Under the circumstances, the United States is justified for many reasons in seeking a stable, friendly relationship with this restless giant. Yet U.S.-Sino ties have sunk, if not into crisis, at least into a simmering sense of antagonism and distrust.A meeting in Brunei recently between U.S. Secretary of State Warren Christopher and his Chinese counterpart was an attempt to stem the tide of suspicion and disagreement.
The meeting appeared to be a success in the sense that nobody walked away in outrage. Unfortunately, China is a communist dictatorship, with all the oppression and flaws inherent in such a system. The vast nation also is a potential threat to its Asian neighbors. And it sells missiles and other dangerous weapons to unstable regimes. Above all, it is sensitive and downright xenophobic about suspected plots and slights to Chinese pride and position.
Dealing with China is like walking through a mine field. One never knows when a wrong step will precipitate a crisis of some kind. Elaborate courtesy, caution and protocol are necessary, even when confronted with blatant Chinese evils or violations of human rights. Americans don't usually have the patience or restraint for this frustrating diplomatic dance.
Two expelled American officers - based at the U.S. Consulate in Hong Kong - were accused of taking pictures in restricted military zones in China's southeast coastal area.
That charge, true or not, is reminiscent of the games once played with the Soviets, a way of expressing frustrations and displeasure by expelling a few officials.

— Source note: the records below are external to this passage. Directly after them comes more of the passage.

(** X19. Upsert, then delete.  Under the conditions of a first upsert that
    inserts (the employee exists, no row for the pair, the synthesized id
    free, the values within the column widths), deleting the pair afterwards
    is answered 200 and gives back the store as it was before the upsert. *)
Theorem upsert_then_delete (e d st : string) (w : world) :
  pool w = true ->
  existsb (fun r => e_id r =? e) (employees (db w)) = true ->
  filter (Sql.on_day (Some e) (Some d)) (attendance (db w)) = [] ->
  existsb (fun r => a_id r =? (e ++ "-" ++ d)%string) (attendance (db w)) = false ->
  outlets_fit (db w) = true ->
  String.length (e ++ "-" ++ d)%string <= 255 ->
  String.length st <= 50 ->
  let w1 := snd (post_attendance (mkAttendanceBody (JStr e) (JStr d) (JStr st)) w) in
  status (fst (post_attendance (mkAttendanceBody (JStr e) (JStr d) (JStr st)) w))
    = 201
  /\ fst (delete_attendance e d w1) = mkResponse 200 JSuccess
  /\ db (snd (delete_attendance e d w1)) = db w.
Proof.
  intros Hp Hh Hf Hk Ho Hkl Hsl w1; subst w1.
  rewrite (first_upsert e d st w Hp Hh Hf Hk Ho Hkl Hsl).
  cbn [fst snd status]. split; [reflexivity|].
  rewrite delete_attendance_runs by reflexivity. cbv zeta.
  cbn [fst snd db employees departments attendance set_attendance].
  rewrite !filter_app. rewrite Hf, (filter_none_keeps_all _ _ Hf).
  cbn [filter]. unfold Sql.on_day at 1 2. cbn [a_employee_id a_date sql_eq].
  rewrite !String.eqb_refl. cbn [andb negb app List.length Nat.eqb].
  rewrite app_nil_r. split; [reflexivity|].
  unfold set_attendance; cbn [employees departments]. apply store_eta.
Qed.

Lemma upsert_then_delete_witness :
  pool ann_hired = true
  /\ existsb (fun r => e_id r =? "emp-17") (employees (db ann_hired)) = true
  /\ filter (Sql.on_day (Some "emp-17") (Some "2024-01-01"))
       (attendance (db ann_hired)) = []
  /\ existsb (fun r => a_id r =? "emp-17-2024-01-01")
       (attendance (db ann_hired)) = false
  /\ outlets_fit (db ann_hired) = true
  /\ String.length "emp-17-2024-01-01" <= 255
  /\ String.length "present" <= 50
  /\ fst (delete_attendance "emp-17" "2024-01-01" ann_once) = mkResponse 200 JSuccess
  /\ db (snd (delete_attendance "emp-17" "2024-01-01" ann_once)) = db ann_hired.
Proof.
  split; [reflexivity|]. split; [reflexivity|]. split; [reflexivity|].
  split; [reflexivity|]. split; [reflexivity|].
  split; [simpl; lia|]. split; [simpl; lia|].
  apply (upsert_then_delete "emp-17" "2024-01-01" "present" ann_hired);
    try reflexivity; simpl; lia.
Defined.

(** ** Upserts with fields missing *)

Section Missing.

Lemma no_row_for_null_employee (date : sqlval) (l : list attendance_row) :
  filter (Sql.on_day None date) l = [].
Proof.
  apply filter_nil_existsb.
  induction l as [|r l IH]; [reflexivity|]. cbn [existsb].
  rewrite IH. unfold Sql.on_day.
  destruct (a_employee_id r); reflexivity.
Qed.

Lemma no_row_for_null_date (employee_id : sqlval) (l : list attendance_row) :
  filter (Sql.on_day employee_id None) l = [].
Proof.
  apply filter_nil_existsb.
  induction l as [|r l IH]; [reflexivity|]. cbn [existsb].
  rewrite IH. unfold Sql.on_day. cbn [sql_eq]. now rewrite andb_false_r.
Qed.

End Missing.

(** X20. An upsert whose [employeeId] is absent or null never finds a row to
    update, so it is never answered 200.  When it is answered 201 the row
    recorded has a NULL employee id; repeating the request is then answered
    500 and records nothing: without an employee id the upsert is not
    idempotent. *)
Theorem upsert_without_employee (b : attendance_body) (w : world) :
  pool w = true ->
  prepareValue (ab_employeeId b) = None ->
  let w1 := snd (post_attendance b w) in
  status (fst (post_attendance b w)) <> 200
  /\ (status (fst (post_attendance b w)) = 201 ->
      (exists row, attendance (db w1) = attendance (db w) ++ [row]
                   /\ a_employee_id row = None)
      /\ status (fst (post_attendance b w1)) = 500
      /\ db (snd (post_attendance b w1)) = db w1).
Proof.
  intros Hp Hn w1; subst w1.
  assert (E : forall l, filter (Sql.on_day (prepareValue (ab_employeeId b))
                                  (prepareValue (ab_date b))) l = [])
    by (intros l; rewrite Hn; apply no_row_for_null_employee).
  rewrite (post_attendance_inserts b w Hp (E _)). cbv zeta.
  destruct (Sql.insert_attendance _ _ _ _ _ _) as [e|[[|r rows] s]] eqn:I;
    cbn [fst snd status]; try (split; [discriminate|discriminate]).
  split; [discriminate|]. intros _.
  apply insert_attendance_ok in I.
  destruct I as (row & X & -> & F & Hid & He & _).
  inversion X; subst; clear X.
  rewrite Hn in He. apply varchar_null in He.
  split; [exists row; split; [reflexivity | exact He]|].
  rewrite post_attendance_inserts by (reflexivity || apply E). cbv zeta.
  cbn [db].
  destruct (Sql.insert_attendance _ _ _ _ _ (set_attendance _ _))
    as [e|[rows' s']] eqn:I'.
  - split; reflexivity.
  - exfalso. apply insert_attendance_ok in I'.
    destruct I' as (row' & _ & _ & F' & Hid' & _).
    rewrite Hid in Hid'. inversion Hid' as [Hsame].
    cbn [attendance set_attendance] in F'.
    rewrite existsb_app in F'. cbn [existsb] in F'.
    rewrite Hsame, String.eqb_refl in F'.
    rewrite orb_true_r in F'. discriminate.
Qed.

(** The body [{ date: "2024-01-01", status: "present" }]. *)
Definition nobody_present : attendance_body :=
  mkAttendanceBody JUndefined (JStr "2024-01-01") (JStr "present").

Lemma upsert_without_employee_witness :
  pool (initial true) = true
  /\ prepareValue (ab_employeeId nobody_present) = None
  /\ status (fst (post_attendance nobody_present (initial true))) = 201
  /\ map a_id (attendance (db (snd (post_attendance nobody_present (initial true)))))
     = ["undefined-2024-01-01"]
  /\ status (fst (post_attendance nobody_present
                    (snd (post_attendance nobody_present (initial true))))) = 500.
Proof.
  split; [reflexivity|]. split; [reflexivity|]. split; [reflexivity|].
  split; [reflexivity|].
  apply (upsert_without_employee nobody_present (initial true));
    reflexivity.
Defined.

(** X21. An upsert whose [date] or [status] is absent or null is answered 500
    and changes nothing, whether or not a row exists for the pair. *)
Theorem upsert_incomplete (b : attendance_body) (w : world) :
  pool w = true ->
  prepareValue (ab_date b) = None \/ prepareValue (ab_status b) = None ->
  status (fst (post_attendance b w)) = 500
  /\ db (snd (post_attendance b w)) = db w.
Proof.
  intros Hp Hm.
  destruct (filter (Sql.on_day (prepareValue (ab_employeeId b))
                      (prepareValue (ab_date b))) (attendance (db w)))
    as [|r0 rest] eqn:E.
  - rewrite (post_attendance_inserts b w Hp E). cbv zeta.
    destruct (Sql.insert_attendance _ _ _ _ _ _) as [e|[rows s]] eqn:I;
      [split; reflexivity | exfalso].
    apply insert_attendance_ok in I.
    destruct I as (row & _ & _ & _ & _ & _ & Hd & Hs & _).
    destruct Hm as [Hm|Hm]; rewrite Hm in *;
      [apply varchar_null in Hd | apply varchar_null in Hs]; discriminate.
  - assert (Hsome : filter (Sql.on_day (prepareValue (ab_employeeId b))
                              (prepareValue (ab_date b))) (attendance (db w)) <> [])
      by (rewrite E; discriminate).
    destruct Hm as [Hm|Hm].
    + rewrite Hm, no_row_for_null_date in E. discriminate.
    + rewrite (post_attendance_updates b w Hp Hsome). cbv zeta.
      unfold Sql.update_status, res_bind.
      rewrite Hm. cbn [varchar].
      destruct (existsb _ (attendance (db w))) eqn:X;
        [|apply filter_nil_existsb in X; contradiction].
      cbn. split; reflexivity.
Qed.

(** The body [{ employeeId: "emp-17", date: "2024-01-01" }]. *)
Definition no_status : attendance_body :=
  mkAttendanceBody (JStr "emp-17") (JStr "2024-01-01") JUndefined.

Lemma upsert_incomplete_witness :
  pool ann_moved = true
  /\ (prepareValue (ab_date no_status) = None
      \/ prepareValue (ab_status no_status) = None)
  /\ status (fst (post_attendance no_status ann_moved)) = 500
  /\ db (snd (post_attendance no_status ann_moved)) = db ann_moved.
Proof.
  split; [reflexivity|]. split; [right; reflexivity|].
  apply (upsert_incomplete no_status ann_moved); [reflexivity|].
  right; reflexivity.
Defined.

(** ** The frontend entry document

    At startup the server looks at the [dist] directory next to it, and the
    last route, [GET *], sends [dist/index.html].  What is at [distPath] is
    nothing, something that is not a directory, or a directory of regular
    files by name.  The calls that write may fail; [existsSync] does not. *)

Inductive entry : Type :=
| Missing
| NotDirectory
| Directory (files : list (string * string)).

Fixpoint lookup_file (name : string) (files : list (string * string)) : option string :=
  match files with
  | [] => None
  | (n, content) :: rest => if n =? name then Some content else lookup_file name rest
  end.

(** [dist/index.html], when [fs.existsSync] finds it. *)
Definition index_html (d : entry) : option string :=
  match d with
  | Directory files => lookup_file "index.html" files
  | _ => None
  end.

Definition tempHtml : string :=
  "<html><body><h1>Build Error</h1><p>The application build process may have failed. Please check the Heroku logs for more information.</p></body></html>".

(** The startup check of [dist]; [production] is
    [process.env.NODE_ENV === 'production'], [mkdir_ok] and [write_ok] tell
    whether [mkdirSync] and [writeFileSync] succeed (a failure is caught and
    logged, and ends the check). *)
Definition check_dist (production mkdir_ok write_ok : bool) (d : entry) : entry :=
  match d with
  | Missing =>
      if mkdir_ok then
        if production then
          if write_ok then Directory [("index.html", tempHtml)] else Directory []
        else Directory []
      else Missing
  | _ => d
  end.

Inductive page : Type :=
| SendFile (content : string)
| ApplicationError.

(** [GET *] *)
Definition fallback (d : entry) : nat * page :=
  match index_html d with
  | Some content => (200, SendFile content)
  | None => (404, ApplicationError)
  end.

(** X22. The fallback route after startup.  An [index.html] that was there
    is served as it was: startup never touches an existing [dist].  In
    production, a missing [dist] that startup manages to create and fill is
    served as the temporary "Build Error" page.  In every other case the
    fallback answers 404 with the "Application Error" page. *)
Theorem fallback_after_startup (production mkdir_ok write_ok : bool) (d : entry) :
  let d' := check_dist production mkdir_ok write_ok d in
  (d <> Missing -> d' = d)
  /\ (forall content, index_html d = Some content ->
        fallback d' = (200, SendFile content))
  /\ (d = Missing -> production = true -> mkdir_ok = true -> write_ok = true ->
        fallback d' = (200, SendFile tempHtml))
  /\ (index_html d = None ->
      d <> Missing \/ production = false \/ mkdir_ok = false \/ write_ok = false ->
        fallback d' = (404, ApplicationError)).
Proof.
  intros d'; subst d'. split; [|split; [|split]].
  - destruct d; [congruence | reflexivity | reflexivity].
  - intros content H. destruct d; try discriminate.
    unfold fallback; cbn [check_dist]. now rewrite H.
  - intros -> -> -> ->. reflexivity.
  - intros H [X | [-> | [-> | ->]]].
    + destruct d; [congruence | reflexivity |].
      unfold fallback; cbn [check_dist]. now rewrite H.
    + destruct d; [destruct mkdir_ok; reflexivity | reflexivity |].
      unfold fallback; cbn [check_dist]. now rewrite H.
    + destruct d; [reflexivity | reflexivity |].
      unfold fallback; cbn [check_dist]. now rewrite H.
    + destruct d; [destruct mkdir_ok, production; reflexivity | reflexivity |].
      unfold fallback; cbn [check_dist]. now rewrite H.
Qed.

In any case, the episode is not terribly important except as a barometer of U.S.-China relations.
More disturbing is the case of Harry Wu, a Chinese-born American citizen and human rights dissident arrested in June on his return to China and charged with espionage, a ludicrous charge on its face. China has rebuffed attempts to negotiate Wu's freedom.
Human rights issues are important and cannot simply be ignored, despite extreme Chinese sensitivities.
The root of China's frustration is the invitation last May to grant a visa to Taiwan's President Lee Tend-hui to attend a class reunion at Cornell University, his alma mater.
Chinese leaders insist that Taiwan is part of "one China" and vigorously protest any official recognition of Taiwanese leaders, such as the granting of visas to visit the United States.
Clearly, China cannot be allowed to dictate what the United States can or cannot do, especially since Taiwan is a democratic, prosperous nation in its own right.
Taiwan, human rights and other issues are going to be sticking points for a long time.
Good relations with China are vital and Washington will need to exercise patience. But the search for good relations doesn't mean that the United States must abandon basic American principles.
Hang tough. Keep talking. Be consistent. Encourage without dictating. Those approaches seem to be the only way to successfully deal with China. A long road must still be traveled.